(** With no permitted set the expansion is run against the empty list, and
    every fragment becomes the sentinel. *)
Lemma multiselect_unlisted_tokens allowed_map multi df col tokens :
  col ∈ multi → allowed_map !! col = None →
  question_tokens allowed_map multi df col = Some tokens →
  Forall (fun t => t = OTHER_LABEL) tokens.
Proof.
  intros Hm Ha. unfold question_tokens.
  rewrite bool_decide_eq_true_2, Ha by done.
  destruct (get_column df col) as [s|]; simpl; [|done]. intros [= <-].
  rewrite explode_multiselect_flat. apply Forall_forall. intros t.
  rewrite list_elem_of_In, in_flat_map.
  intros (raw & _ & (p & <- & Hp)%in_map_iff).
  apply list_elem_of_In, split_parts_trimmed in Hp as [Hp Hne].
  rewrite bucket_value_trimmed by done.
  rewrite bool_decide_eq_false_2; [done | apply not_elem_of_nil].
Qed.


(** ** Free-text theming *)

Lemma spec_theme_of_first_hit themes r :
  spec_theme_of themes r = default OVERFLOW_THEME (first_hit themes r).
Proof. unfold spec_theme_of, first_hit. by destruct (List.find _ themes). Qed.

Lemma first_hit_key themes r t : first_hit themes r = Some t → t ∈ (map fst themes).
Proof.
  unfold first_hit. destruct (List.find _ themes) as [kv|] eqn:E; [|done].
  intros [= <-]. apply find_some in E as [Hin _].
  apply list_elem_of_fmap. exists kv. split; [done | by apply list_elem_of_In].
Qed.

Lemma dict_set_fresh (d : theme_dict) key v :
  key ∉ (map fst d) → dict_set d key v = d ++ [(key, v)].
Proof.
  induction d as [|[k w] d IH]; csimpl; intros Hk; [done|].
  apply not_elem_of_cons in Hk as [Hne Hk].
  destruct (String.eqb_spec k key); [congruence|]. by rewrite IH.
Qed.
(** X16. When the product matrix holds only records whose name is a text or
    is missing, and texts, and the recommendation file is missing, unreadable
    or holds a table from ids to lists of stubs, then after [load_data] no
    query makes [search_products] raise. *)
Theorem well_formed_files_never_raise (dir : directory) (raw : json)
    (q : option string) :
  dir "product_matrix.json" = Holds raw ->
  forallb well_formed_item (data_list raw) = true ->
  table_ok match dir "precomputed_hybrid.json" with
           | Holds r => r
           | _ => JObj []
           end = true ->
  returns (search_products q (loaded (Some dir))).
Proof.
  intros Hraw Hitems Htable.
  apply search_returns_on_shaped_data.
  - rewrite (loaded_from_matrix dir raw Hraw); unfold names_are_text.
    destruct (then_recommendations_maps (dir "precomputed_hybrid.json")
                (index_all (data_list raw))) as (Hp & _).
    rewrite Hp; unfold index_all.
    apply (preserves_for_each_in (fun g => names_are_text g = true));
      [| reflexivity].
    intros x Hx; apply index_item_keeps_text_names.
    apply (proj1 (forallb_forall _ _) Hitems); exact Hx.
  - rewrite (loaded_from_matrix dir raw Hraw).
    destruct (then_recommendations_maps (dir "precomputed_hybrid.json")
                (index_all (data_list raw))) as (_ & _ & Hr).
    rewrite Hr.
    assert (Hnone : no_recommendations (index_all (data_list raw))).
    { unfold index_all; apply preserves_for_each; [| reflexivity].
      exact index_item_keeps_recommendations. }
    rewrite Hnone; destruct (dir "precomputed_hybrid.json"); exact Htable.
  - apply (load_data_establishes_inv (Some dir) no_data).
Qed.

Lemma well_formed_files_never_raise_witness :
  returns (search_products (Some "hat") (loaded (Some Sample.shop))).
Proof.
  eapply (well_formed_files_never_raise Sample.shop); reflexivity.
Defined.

---

What you should do
In your answer, include only the lines above starting at the line that holds "induction d as" and ending at the line that holds "(** X16. When", copied exactly.

Your response
  induction d as [|[k w] d IH]; csimpl; intros Hk; [done|].
  apply not_elem_of_cons in Hk as [Hne Hk].
  destruct (String.eqb_spec k key); [congruence|]. by rewrite IH.
Qed.
(** X16. When the product matrix holds only records whose name is a text or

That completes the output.